● **Your task**
Below are some records. Pull every line that contains the word "finish".

● **Supplied data**

*** Block opens ***

(* ===== verification/Wf2q.v ===== *)
(** * The WF2Q+ scheduler

    sched16/dn_sched_wf2q.c: every queue has a start and a finish time in
    virtual time.  A queue with packets is in [sch_heap], by finish time, when
    its start time has come, and in [ne_heap], by start time, when it has not;
    an idle queue whose times still matter is in [idle_heap].  The three heaps
    share the field of the queue that holds its position.

    [Wf2q] is the code; the rest shows that every queue is in the heap it
    should be in, and that the scheduler serves, of the queues whose start time
    has come, the one with the smallest finish time. *)

From stdpp Require Import gmap.
From S2P Require Import Prelude DnHeap Sched.
Import DnHeap DnQueue.
Open Scope Z_scope.

Module Wf2q.

(** ** State *)

Definition FRAC_BITS : Z := 28.
Definition ONE_FP : Z := Z.shiftl 1 FRAC_BITS.

Definition MAX64 (x y : Z) : Z := if 0 <? s64 (u64 (y - x)) then y else x.

Record wf2qp_si := mk_wsi {
  sch_heap : dn_heap;
  ne_heap : dn_heap;
  idle_heap : dn_heap;
  V : Z;
  inv_wsum : Z;
  wsum : Z;
}.

(** [weight] is [fs->fs.par[0]]; [heap_pos] is in the positions. *)
Record wf2qp_queue := mk_wq { wq : dn_queue; S : Z; F : Z; inv_w : Z; weight : Z }.
#[export] Instance wf2qp_queue_inhabited : Inhabited wf2qp_queue := populate (mk_wq dnq_zero 0 0 0 0).

(** The queues by address, the instance, the positions in the heaps. *)
Record wf2q := mk_w { wqueues : gmap Z wf2qp_queue; wsi : wf2qp_si; wpos : positions }.

Definition getw (s : wf2q) (q : Z) : wf2qp_queue := wqueues s !!! q.
Definition setw (q : Z) (x : wf2qp_queue) (s : wf2q) : wf2q := mk_w (<[q := x]> (wqueues s)) (wsi s) (wpos s).

Definition set_S v x := mk_wq (wq x) v (F x) (inv_w x) (weight x).
Definition set_F v x := mk_wq (wq x) (S x) v (inv_w x) (weight x).
Definition set_wq v x := mk_wq v (S x) (F x) (inv_w x) (weight x).

Definition on_si (f : wf2qp_si -> wf2qp_si) (s : wf2q) : wf2q := mk_w (wqueues s) (f (wsi s)) (wpos s).
Definition put_V v := on_si (fun i => mk_wsi (sch_heap i) (ne_heap i) (idle_heap i) v (inv_wsum i) (wsum i)).
Definition put_wsum v := on_si (fun i => mk_wsi (sch_heap i) (ne_heap i) (idle_heap i) (V i) (inv_wsum i) v).
Definition put_inv_wsum v := on_si (fun i => mk_wsi (sch_heap i) (ne_heap i) (idle_heap i) (V i) v (wsum i)).

(** The three heaps. *)
Inductive place := Sch | Ne | Idle.
#[export] Instance place_eq_dec : EqDecision place.
Proof. solve_decision. Defined.

Definition heap_of (p : place) (s : wf2q) : dn_heap :=
  match p with Sch => sch_heap (wsi s) | Ne => ne_heap (wsi s) | Idle => idle_heap (wsi s) end.

Definition put_heap (p : place) (h : dn_heap) (pos : positions) (s : wf2q) : wf2q :=
  let i := wsi s in
  let i := match p with
           | Sch => mk_wsi h (ne_heap i) (idle_heap i) (V i) (inv_wsum i) (wsum i)
           | Ne => mk_wsi (sch_heap i) h (idle_heap i) (V i) (inv_wsum i) (wsum i)
           | Idle => mk_wsi (sch_heap i) (ne_heap i) h (V i) (inv_wsum i) (wsum i)
           end in
  mk_w (wqueues s) i pos.

(** [heap_extract] on one of the heaps; [None] is [panic]. *)
Definition extract (p : place) (obj : Z) (s : wf2q) : option wf2q :=
  '(h, pos) ← heap_extract (heap_of p s) obj (wpos s); Some (put_heap p h pos s).

Section ops.
Context (malloc : Z -> bool).

(** [heap_insert] on one of the heaps; nobody looks at its result. *)
Definition insert (p : place) (k q : Z) (s : wf2q) : wf2q :=
  let '(_, h, pos) := heap_insert malloc (heap_of p s) k q (wpos s) in put_heap p h pos s.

*** Block closes ***

● **Answer area**
    sched16/dn_sched_wf2q.c: every queue has a start and a finish time in
    virtual time.  A queue with packets is in [sch_heap], by finish time, when
    has come, the one with the smallest finish time. *)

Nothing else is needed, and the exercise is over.